In our last column we reflected on a few questions that should help us, leaders and aspiring leaders, turn the searchlight on ourselves to become more self-aware. We had two questions last time
Who are my role models?
What makes me fulfilled?
Here are the next two:
How do I deal with having power and influence?
It may be as small as being captain of the university cricket team or leading a class project – but how we handle power and authority is an important gauge of our leadership potential.
There’s a scene in the movie, Mission Impossible 3 where Ethan Hunt, the good guy, hangs Owen Davian, the bad guy, out of the plane to get some tough questions answered.
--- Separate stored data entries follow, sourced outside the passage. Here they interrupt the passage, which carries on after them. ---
Lemma mod_back x : ((x mod w + w - 1) mod w = (x + w - 1) mod w)%nat.
Proof using Hw.
  replace (x + w - 1)%nat with (x + (w - 1))%nat by lia. replace (x mod w + w - 1)%nat with (x mod w + (w - 1))%nat by lia.
  by rewrite Nat.Div0.add_mod_idemp_l.
Qed.

(** The slice a node sends next is the one it has received. *)
Lemma sent_next phase s r : sent_idx w phase (S s) r = ((sent_idx w phase s r + w - 1) mod w)%nat.
Proof using Hw. unfold sent_idx. destruct phase; rewrite mod_back; f_equal; nia. Qed.

Lemma sent_received phase s r : (r < w)%nat -> received w phase s r = sent_idx w phase (S s) r.
Proof using Hw.
  intros Hr. rewrite sent_next. unfold received, sent_idx, predecessor. destruct phase; rewrite mod_back.
  - rewrite Nat.Div0.add_mod_idemp_l. f_equal. nia.
  - rewrite <- Nat.add_assoc, Nat.Div0.add_mod_idemp_l. f_equal. nia.
Qed.

Lemma sent_first r : (r < w)%nat -> sent_idx w true 0 r = r.
Proof using Hw. intros Hr. unfold sent_idx. rewrite Nat.mul_0_r, Nat.add_0_r. by apply Nat.mod_small. Qed.

Lemma sent_again r : sent_idx w true (w - 1) r = sent_idx w false 0 r.
Proof using Hw. unfold sent_idx. rewrite steps_back by lia. f_equal. nia. Qed.

Lemma sent_idx_lt phase s r : (sent_idx w phase s r < w)%nat.
Proof using Hw. unfold sent_idx. destruct phase; apply Nat.mod_upper_bound; lia. Qed.
End schedule.

Section ring.
Context {B : FloatBackend} {BL : FloatLaws B} {ET : ElementTypes} {T : TensorTransfer} {TL : TransferLaws T} {N : Network}.
Context (directory : Address -> option nat).
#[local] Existing Instance rooted_service.
#[local] Instance ring_service : Mail := rooted_service directory.
#[local] Instance ring_service_laws : MailLaws ring_service := rooted_service_laws directory.
Implicit Types s : gmap (nat * Z) Exposure.

(** *** Exposures that are written one after another *)
Fixpoint written (at_ : nat -> nat) (t : Z) (a : nat -> Exposure) s (i : nat) : gmap (nat * Z) Exposure :=
  match i with O => s | S j => <[(at_ j, t) := a (at_ j)]> (written at_ t a s j) end.

Lemma written_other at_ t a s i key : key.2 <> t -> written at_ t a s i !! key = s !! key.
Proof using Type.
  intros Hk. induction i as [|i IH]; cbn [written]; [done|]. rewrite lookup_insert_ne; [done|]. by intros <-.
Qed.

Lemma written_before at_ t a s i p : (forall j, (j < i)%nat -> at_ j <> p) -> written at_ t a s i !! (p, t) = s !! (p, t).
Proof using Type.
  induction i as [|i IH]; intros Hne; cbn [written]; [done|]. rewrite lookup_insert_ne; [apply IH; intros j Hj; apply Hne; lia|].
  intros [= Heq]. by apply (Hne i); [lia|].
Qed.

Lemma written_at at_ t a s i j : (j < i)%nat -> written at_ t a s i !! (at_ j, t) = Some (a (at_ j)).
Proof using Type.
  induction i as [|i IH]; intros Hj; cbn [written]; [lia|]. destruct (decide (at_ i = at_ j)) as [->|Hne]; [apply lookup_insert_eq|].
  rewrite lookup_insert_ne by congruence. apply IH. destruct (decide (j = i)) as [->|]; [done|lia].
Qed.

(** *** A cycle *)
Context (nodes : HashMap Address) (ids : list NodeId) (Hgroup : group_of directory ids nodes).
Abbreviation w := (length ids).
Context (Hw : (0 < w)%nat) (dev : nat -> TDevice) (chunk_shape : nat -> list Z) {A : Type}.
Context (prev : nat -> Address) (Hprev : forall r, (r < w)%nat -> directory (prev r) = Some (predecessor w r)).
Implicit Types (f : nat -> nat -> Value) (sts : nat -> RingState).

Definition node_holds f (idx : nat) (t : Z) (r : nat) (st : RingState) : Prop :=
  length (ring_slices st) = w /\ transfer_counter st = t /\ send_slice_idx st = idx /\
  forall c, (c < w)%nat -> exists x, ring_slices st !! c = Some x /\ value x = f r c /\ float_device x = dev r /\ shape x = chunk_shape c.

Context (t0 : Tensor).
Definition slice_at (st : RingState) (c : nat) : Tensor := default t0 (ring_slices st !! c).
Definition sends (st : RingState) : Tensor := slice_at st (send_slice_idx st).
Definition receives (st : RingState) : nat := ((send_slice_idx st + w - 1) mod w)%nat.

(** What a node has after a cycle in which [incoming] arrived. *)
Definition after_cycle (phase : bool) (st : RingState) (incoming : Tensor) : RingState :=
  mkRing (<[receives st := if phase then float_add (slice_at st (receives st)) incoming else incoming]> (ring_slices st))
    (transfer_counter st + 1) (receives st).

Lemma slice_at_holds f idx t r st c : node_holds f idx t r st -> (c < w)%nat ->
  ring_slices st !! c = Some (slice_at st c) /\ value (slice_at st c) = f r c /\ float_device (slice_at st c) = dev r /\ shape (slice_at st c) = chunk_shape c.
Proof using Type. intros (_ & _ & _ & Hall) Hc. unfold slice_at. by destruct (Hall c Hc) as (x & -> & ?). Qed.

Lemma after_cycle_holds phase f g idx t r st incoming : (r < w)%nat -> node_holds f idx t r st ->
  let c := receives st in value incoming = g c -> float_device incoming = dev r -> shape incoming = chunk_shape c ->
  node_holds (fun r' c' => if (c' =? c)%nat then merge phase (f r' c') (g c') else f r' c') c (t + 1) r (after_cycle phase st incoming).
Proof using Hw.
  intros Hr Hst c Hv Hd Hs. assert (Hc : (c < w)%nat) by (apply Nat.mod_upper_bound; lia).
  destruct (slice_at_holds f idx t r st c Hst Hc) as (_ & Hov & Hod & Hos). destruct Hst as (Hl & Ht & _ & Hall).
  split; [unfold after_cycle; cbn [ring_slices]; by rewrite length_insert|]. split; [cbn; by rewrite Ht|]. split; [done|].
  intros c' Hc'. unfold after_cycle. cbn [ring_slices]. fold c. destruct (Nat.eqb_spec c' c) as [->|Hne].
  - rewrite list_lookup_insert_eq by by rewrite Hl. eexists. split; [done|]. destruct phase; cbn [merge].
    + assert (Heq : shape (slice_at st c) = shape incoming) by by rewrite Hos, Hs. rewrite add_value, add_device, Hov, Hv by done.
      split; [done|]. split; [done|]. rewrite shape_value, add_value, add_shape by (done || by rewrite <- !shape_value). by rewrite <- shape_value.
    + by rewrite Hv.
  - rewrite list_lookup_insert_ne by done. by apply Hall.
Qed.

(** The second half of a cycle. *)
Definition ring_take (phase : bool) (r : nat) (st : RingState) : program GlobalCollectiveError RingState :=
  let recv_slice_idx := ((send_slice_idx st + length (ring_slices st) - 1) mod length (ring_slices st))%nat in
  download ← download_tensor directory (prev r) (transfer_counter st);
  download ← lift (expect download);
  let tensor := float_from_data download (dev r) in
  own ← lift (index (ring_slices st) recv_slice_idx);
  slice ← (if phase then mret (float_add own tensor)
           else _ ← lift (fail_if (negb (bool_decide (shape own = shape tensor))) PeerSentIncoherentTensor); mret tensor);
  next ← lift (arith 64 (transfer_counter st + 1));
  mret (mkRing (<[recv_slice_idx := slice]> (ring_slices st)) next recv_slice_idx).

Abbreviation cycles phase r st l := (loop (ring_cycle directory phase (prev r) (dev r)) st l).

Section halves.
Context (phase : bool) (g : nat -> RingState -> program GlobalCollectiveError A) (rest : list nat).

Lemma post_alone f idx t r st x s : (r < w)%nat -> (idx < w)%nat -> node_holds f idx t r st -> s !! (r, t) = None ->
  alone r (cycles phase r st (x :: rest) ≫= g r) s ((st' ← ring_take phase r st; cycles phase r st' rest) ≫= g r)
    (<[(r, t) := offer (sends st) 1 0]> s).
Proof using Hw.
  intros Hr Hidx Hst Hs. apply (alone_bind (M:=ring_service)). cbn [loop]. apply (alone_bind (M:=ring_service)). unfold ring_cycle.
  destruct (slice_at_holds f idx t r st idx Hst Hidx) as (Hslice & _). destruct Hst as (_ & Ht & Hi & _).
  rewrite (lift_bind (slice_at st idx)) by (rewrite Hi; by apply index_Ok). rewrite Ht.
  eapply alone_then; [by apply expose_alone|]. unfold ring_take, sends. rewrite Hi, Ht. constructor.
Qed.

Lemma take_alone f h idx t r st x s : (r < w)%nat -> node_holds f idx t r st -> 0 <= t < 2 ^ 64 - 1 ->
  s !! (predecessor w r, t) = Some (offer x 1 0) -> shape x = chunk_shape (receives st) -> value x = h (receives st) ->
  alone r ((st' ← ring_take phase r st; cycles phase r st' rest) ≫= g r) s
    (cycles phase r (after_cycle phase st (float_from_data (into_data x) (dev r))) rest ≫= g r)
    (<[(predecessor w r, t) := offer x 1 1]> s).
Proof using Hw Hprev TL.
  intros Hr Hst Hbound Hs Hshape Hval. apply (alone_bind (M:=ring_service)).
  assert (Hc : (receives st < w)%nat) by (apply Nat.mod_upper_bound; lia).
  destruct (slice_at_holds f idx t r st (receives st) Hst Hc) as (Hslice & _ & _ & Hos). destruct Hst as (Hl & Ht & _ & _).
  eapply alone_then; [|constructor]. unfold ring_take. cbv zeta. rewrite Hl, Ht. fold (receives st).
  eapply alone_then; [by apply (download_alone directory r (prev r) t (predecessor w r)); [by apply Hprev|]|].
  rewrite (lift_bind (into_data x)) by done. rewrite (lift_bind (slice_at st (receives st))) by by apply index_Ok.
  assert (Harith : arith 64 (t + 1) = Ok (E:=GlobalCollectiveError) (t + 1)) by (apply arith_in; unfold in_width; lia).
  set (tensor := float_from_data (into_data x) (dev r)).
  assert (Hts : shape tensor = chunk_shape (receives st)) by (unfold tensor; by rewrite shape_value, data_value, <- shape_value).
  unfold after_cycle. rewrite Ht. destruct phase.
  - cbn [mret program_mret mbind program_mbind program_bind]. rewrite Harith. constructor.
  - rewrite Hos, Hts. rewrite bool_decide_eq_true_2 by done. cbn [negb fail_if lift mret program_mret mbind program_mbind program_bind].
    rewrite Harith. constructor.
Qed.
End halves.

Lemma node_holds_ext f f' idx t r st : (forall c, (c < w)%nat -> f r c = f' r c) -> node_holds f idx t r st -> node_holds f' idx t r st.
Proof using Type.
  intros Hf (Hl & Ht & Hi & Hall). split; [done|]. split; [done|]. split; [done|]. intros c Hc. rewrite <- Hf by done. by apply Hall.
Qed.

Definition balanced (t : Z) s : Prop := forall j e, s !! (j, t) = Some e -> Z.of_nat (downloads e) = max_downloads e.

Definition holding (phase : bool) f (cycle : nat) (t : Z) sts : Prop :=
  forall r, (r < w)%nat -> node_holds f (sent_idx w phase cycle r) t r (sts r).
(* ===== verification/SyncProperties.v ===== *)
(** * The barrier among nodes: theorems

    An invariant over all schedules of [SyncService]: from it, that no node leaves
    a barrier before all have entered it.  A second one for the schedules in which
    all nodes are registered before one of them enters: no message is lost, and a
    node that waits in a full round has a notification on its way.  From both, that
    once all nodes have entered a barrier every schedule of the remaining steps
    lets all of them leave.  Without registration first this fails
    ([early_message_dropped]); the operations of a node begin at the orchestrator,
    which grants nothing before all nodes have begun, so all have stored their
    state by then. *)
From S2P Require Import Prelude FloatBackend LocalReduce CollectiveConfig VectorBackend Processes Orchestrator GlobalNode GlobalTree GlobalRooted GlobalProperties SyncService.

Section sync.
Context {N : Network} `{HL : HashLaws}.
Context (ids : list NodeId) (addresses : gmap NodeId Address) (devices : Z) (hashes : nat -> nat) (directory : Address -> option nat).
Implicit Types (s : SyncSystem) (n : SyncNode).
Abbreviation step := (sync_step ids addresses devices hashes directory).
Abbreviation run := (sync_run ids addresses devices hashes directory).
Abbreviation alone := (node_step ids addresses devices hashes).
Abbreviation state_at := (state_of ids addresses devices hashes).
Abbreviation nodes_at := (nodes_of addresses hashes).

(** ** Views of the state *)
Definition gen_of s (i : nat) : Z := default 0 (generation ∘ service <$> sync_nodes s !! i).
Definition completed_of s (i : nat) : Z := default 0 (completed ∘ service <$> sync_nodes s !! i).
Definition round_of (svc : SyncService) (g : Z) : gset NodeId := default ∅ (rounds svc !! g).
Definition registered (i : nat) n : Prop := node_state (service n) = Some (state_at i).

Definition phase_ok (i : nat) n : Prop :=
  match phase n with
  | Idle => completed (service n) = generation (service n)
  | Syncing g to_send => registered i n /\ completed (service n) = g /\ generation (service n) = g + 1 /\
      Forall (fun e => e.1 <> ids !!! i /\ addresses !! e.1 = Some e.2) to_send
  | Listening g | Waiting g => registered i n /\ completed (service n) = g /\ generation (service n) = g + 1 /\ is_Some (sync_notif (service n))
  | Panicked => node_state (service n) = None
  end.

Record node_ok (m : Z) (i : nat) n : Prop := {
  ok_bounds : 0 <= completed (service n) <= generation (service n) /\ generation (service n) <= m;
  ok_state : node_state (service n) = None \/ registered i n;
  ok_phase : phase_ok i n;
}.

Definition entered s (p : NodeId) (g : Z) : Prop := exists i, ids !! i = Some p /\ 0 <= g < gen_of s i.

Record sync_ok (m : Z) s : Prop := {
  ok_length : length (sync_nodes s) = length ids;
  ok_nodes i n : sync_nodes s !! i = Some n -> node_ok m i n;
  ok_rounds j n g p : sync_nodes s !! j = Some n -> p ∈ round_of (service n) g -> entered s p g;
  ok_messages j request : (j, request) ∈ in_flight s -> (j < length ids)%nat /\ entered s (sync_node request) (sync_generation request);
  ok_before i j : (i < length ids)%nat -> (j < length ids)%nat -> completed_of s i <= gen_of s j;
}.

(** Node [i] has told node [j] that it has entered [g], or will. *)
Definition reaches s (i j : nat) (g : Z) : Prop :=
  (exists n, sync_nodes s !! j = Some n /\ ids !!! i ∈ round_of (service n) g) \/
  (j, mkSyncRequest (ids !!! i) g) ∈ in_flight s \/
  (exists n to_send, sync_nodes s !! i = Some n /\ phase n = Syncing g to_send /\ ids !!! j ∈ map fst to_send).

(** A node that waits has been notified, or will be, or has nothing to be notified of. *)
Definition awake (i : nat) n : Prop :=
  forall g, phase n = Waiting g ->
    sync_notif (service n) = Some true \/ (0 < notifying n)%nat \/ sync_leave (service n) g (nodes_at i) = None.

Record sync_live s : Prop := {
  live_registered i n : sync_nodes s !! i = Some n -> registered i n;
  live_awake i n : sync_nodes s !! i = Some n -> awake i n;
  live_reaches i j g : (i < length ids)%nat -> (j < length ids)%nat -> completed_of s j <= g < gen_of s i -> reaches s i j g;
}.

Lemma gen_of_eq s i n : sync_nodes s !! i = Some n -> gen_of s i = generation (service n).
Proof using Type. unfold gen_of. by intros ->. Qed.

Lemma completed_of_eq s i n : sync_nodes s !! i = Some n -> completed_of s i = completed (service n).
Proof using Type. unfold completed_of. by intros ->. Qed.

Lemma initial_ok : sync_ok 0 (sync_initial ids).
Proof using Type.
  assert (Hn : forall i n, sync_nodes (sync_initial ids) !! i = Some n -> n = mkSyncNode (sync_new None) Idle 0).
  { intros i n. cbn. rewrite list_lookup_fmap. destruct (ids !! i); cbn; [by intros [= <-]|done]. }
  assert (Hz : forall i, gen_of (sync_initial ids) i = 0 /\ completed_of (sync_initial ids) i = 0).
  { intros i. unfold gen_of, completed_of. cbn. rewrite list_lookup_fmap. by destruct (ids !! i). }
  split.
  - cbn. apply length_map.
  - intros i n Hi. rewrite (Hn i n Hi). split; cbn; [lia|by left|done].
  - intros j n g p Hj. rewrite (Hn j n Hj). unfold round_of. cbn. rewrite lookup_empty. by intros ?%not_elem_of_empty.
  - intros j request Hin. by apply not_elem_of_nil in Hin.
  - intros i j _ _. destruct (Hz i), (Hz j). lia.
Qed.
(* ===== verification/P2pClient.v ===== *)
(** * The point-to-point connection of a rank: P2pClient of src/src/rank/network.rs

    The threads of a rank send requests on one connection, and its reader gives
    each response to the request with the same opcode and sequence number.  A
    step is what one thread does between two points where another may go on: the
    locks of the submission, of the pending requests and of the failure, and the
    channel on which a caller waits.  A poisoned lock and the write timeout of
    the socket are left out. *)
From stdpp Require Import countable.
From S2P Require Import Prelude Protocol Errors Processes.

Record P2pResponseKey := mkKey { key_opcode : Opcode; key_sequence : Z }.

#[export] Instance Opcode_countable : Countable Opcode.
Proof.
  refine (inj_countable Opcode.opcode_code (fun z => match opcode_try_from z with Ok o => Some o | _ => None end) _).
  intros o. by rewrite opcode_try_from_code.
Defined.

#[export] Instance P2pResponseKey_eq_dec : EqDecision P2pResponseKey.
Proof. solve_decision. Defined.

#[export] Instance P2pResponseKey_countable : Countable P2pResponseKey.
Proof. refine (inj_countable' (fun k => (key_opcode k, key_sequence k)) (fun k => mkKey k.1 k.2) _). by intros []. Defined.

(** The text of a failure: a format string and the bytes in it. *)
Definition Text : Type := string * list Z.

(** The arguments of a call of [request_with_timeout]. *)
Record P2pRequest := mkRequest {
  request_opcode : Opcode;
  peer : Z;
  request_tag : Z;
  request_type : ElementType;
  request_count : Z;
  request_payload : list Z;
}.

(** Where a call stands: before the submission is locked, with a sequence
    number, registered, after a failed write, waiting for the response, past
    its deadline, at its end. *)
Inductive Caller :=
  | Entering (r : P2pRequest)
  | Submitting (key : P2pResponseKey) (r : P2pRequest)
  | Writing (key : P2pResponseKey) (frame : Frame)
  | WriteFailed (key : P2pResponseKey) (error : NetworkError)
  | Waiting (key : P2pResponseKey)
  | TimedOut (key : P2pResponseKey)
  | Returned (key : option P2pResponseKey) (result : nresult Frame).

(** The reader reads, has taken a sender from the pending requests, has recorded
    a failure, or has returned. *)
Inductive Reader :=
  | Reading
  | Sending (caller : nat) (frame : Frame)
  | Failing (message : Text)
  | Stopped.

(** The client with its threads; [holder] has locked the submission, [pending]
    names the caller to whose channel the sender belongs, and [channel] has the
    message in a caller's channel. *)
Record P2pClient := mkClient {
  next_send_sequence : Z;
  next_receive_sequence : Z;
  next_heartbeat_sequence : Z;
  holder : option nat;
  pending : gmap P2pResponseKey nat;
  failure : option Text;
  written : list Frame;
  shut_down : bool;
  reader : Reader;
  channel : gmap nat (Frame + Text);
  callers : gmap nat Caller;
}.

Definition set_sequences (s : P2pClient) (a b c : Z) : P2pClient :=
  mkClient a b c (holder s) (pending s) (failure s) (written s) (shut_down s) (reader s) (channel s) (callers s).
Definition set_holder (s : P2pClient) (h : option nat) : P2pClient :=
  mkClient (next_send_sequence s) (next_receive_sequence s) (next_heartbeat_sequence s) h (pending s) (failure s) (written s) (shut_down s) (reader s) (channel s) (callers s).
Definition set_pending (s : P2pClient) (p : gmap P2pResponseKey nat) : P2pClient :=
  mkClient (next_send_sequence s) (next_receive_sequence s) (next_heartbeat_sequence s) (holder s) p (failure s) (written s) (shut_down s) (reader s) (channel s) (callers s).
Definition set_failure (s : P2pClient) (m : option Text) : P2pClient :=
  mkClient (next_send_sequence s) (next_receive_sequence s) (next_heartbeat_sequence s) (holder s) (pending s) m (written s) (shut_down s) (reader s) (channel s) (callers s).
Definition set_stream (s : P2pClient) (l : list Frame) (shut : bool) : P2pClient :=
  mkClient (next_send_sequence s) (next_receive_sequence s) (next_heartbeat_sequence s) (holder s) (pending s) (failure s) l shut (reader s) (channel s) (callers s).
Definition set_reader (s : P2pClient) (r : Reader) : P2pClient :=
  mkClient (next_send_sequence s) (next_receive_sequence s) (next_heartbeat_sequence s) (holder s) (pending s) (failure s) (written s) (shut_down s) r (channel s) (callers s).
Definition set_channel (s : P2pClient) (c : gmap nat (Frame + Text)) : P2pClient :=
  mkClient (next_send_sequence s) (next_receive_sequence s) (next_heartbeat_sequence s) (holder s) (pending s) (failure s) (written s) (shut_down s) (reader s) c (callers s).
Definition set_caller (s : P2pClient) (t : nat) (c : Caller) : P2pClient :=
  mkClient (next_send_sequence s) (next_receive_sequence s) (next_heartbeat_sequence s) (holder s) (pending s) (failure s) (written s) (shut_down s) (reader s) (channel s) (<[t := c]> (callers s)).

(** [P2pClient::new] *)
Definition client_new : P2pClient := mkClient 0 0 0 None ∅ None [] false Reading ∅ ∅.

(** [failure.get_or_insert_with(|| message)] of [fail_pending] *)
Definition record_failure (s : P2pClient) (message : Text) : P2pClient :=
  set_failure s (Some (default message (failure s))).

(** The rest of [fail_pending]: every sender gets the message. *)
Definition fail_pending (s : P2pClient) (message : Text) : P2pClient :=
  set_pending (set_channel s (map_fold (fun _ t c => <[t := inr message]> c) (channel s) (pending s))) ∅.

Section client.
Context `{Crc32Hash} (unique_id : list Z) (rank world_size : Z) (error_text : NetworkError -> list Z).

Definition remote_abort (m : Text) : NetworkError := NetworkError.RemoteAbort m.1 m.2.

Definition next_sequence_of (s : P2pClient) (op : Opcode) : option Z :=
  match op with
  | Opcode.Send => Some (next_send_sequence s)
  | Opcode.Receive => Some (next_receive_sequence s)
  | Opcode.Heartbeat => Some (next_heartbeat_sequence s)
  | _ => None
  end.

Definition advance_sequence (s : P2pClient) (op : Opcode) (next : Z) : P2pClient :=
  match op with
  | Opcode.Send => set_sequences s next (next_receive_sequence s) (next_heartbeat_sequence s)
  | Opcode.Receive => set_sequences s (next_send_sequence s) next (next_heartbeat_sequence s)
  | Opcode.Heartbeat => set_sequences s (next_send_sequence s) (next_receive_sequence s) next
  | _ => s
  end.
After Owen’s been pulled back in, he says something very striking,
“You can tell a lot about a person’s character by how they treat people they don't have to treat well.”
How do we treat those who do not have power, those who are not in positions or roles of authority? How do we wield our own power and authority — as a baton or as a torch? Does it become an ego-trip, does it lead to a ‘ my way or the highway ’ type of leading? Does it make me deaf to the inputs of others? The answers will help us understand our own values and what our leadership really stands for.
Sir Richard Branson conducted an unusual part-recruitment, part-marketing drive through the reality show The Rebel Billionaire: Branson’s Quest for the Best . Through a series of several challenges, contestants aimed for the prize of a top job at one of Sir Branson’s companies. Two contestants were eliminated because they behaved rudely with the chauffeur who had gone to pick them up. Unknown to the them, the chauffeur was really Sir Branson in disguise. His rationale was simple – if you don’t know how to respect those who served with you, you aren’t qualified to lead them.
So, this question on power becomes both integrity test and character test.
Can we ensure our influence and confidence comes from the inside rather than from the artificial halo of authority conferred on us? Can we view positions of power and authority as opportunities to contribute rather than grandstand? Are we prepared to lead to make a difference to others and our organisation, rather than viewing others as minions in our quest for personal glory and achievement?
As Abraham Lincoln put it so aptly, "Nearly all men can stand adversity, but if you want to test a man's character, give him power."
How do I deal with failure?
This says a lot about how secure I am as an individual and as a leader.
Those who can’t handle failure well are more likely to seek external validation, depend on praise, become thin-skinned with criticism, and engage in dysfunctional behaviour to avoid the perception of failure.
A real leader sees failure not as a self-defining event but as a process of and an opportunity for personal growth. She seeks to understand herself better through it — what strengths could have been better used, what weaknesses came in the way, what learning can be harvested from it?
Jack Ma is today the second richest man in China. But before he become a roaring success as the founder and Chairman of Alibaba he endured many failures. In an interview, he revealed that he failed a college entrance exam three times. Once college was ruled out, he applied for 30 different jobs and was rejected. In his own words “I went for a job with the police; they said, you’re no good,’ I even went to KFC when it came to my city. Twenty-four people went for the job. Twenty-three were accepted. I was the only guy…”
Think about that — twenty-three out of twenty-four applicants accepted and he was the only reject. Yet he went on to found one of most successful businesses; impacting not just China, but the world. He did not let his failures define him but instead let the power of his quiet confidence and belief drive him on.
A good clue to our attitude in this area, is seen in how we react when others are praised. Do we genuinely feel happy for them and bask in their success or is there a tint of jealousy that colours our recognition of their achievement? Do we try to downplay the other person’s achievements? Do we feel pressured to highlight our own achievements and successes when those of others are discussed? If we do, it’s an alert to dig deeper into our sense of security and self-esteem and ask if our confidence is fragile.
Graduates who do not get into the MBA institute of their choice, or those who fail a sought-after placement interview, can often fall into a depressing “I’m a failure” mode. But if we truly dig for the truth in the failure moment we will find that “I failed in this interview” is very different from “I’m a failure”.
All these questions are intended to point us in the direction of one of the best paths to better leadership — awareness. Of ourselves, our thoughts, motivations, fears, passions. From that awareness we will find we can lead with much more impact and influence. This is an attitude and skill that we must always use in the situations we face, our interactions with others and in decisions we make. And this can never have an ‘off’ switch.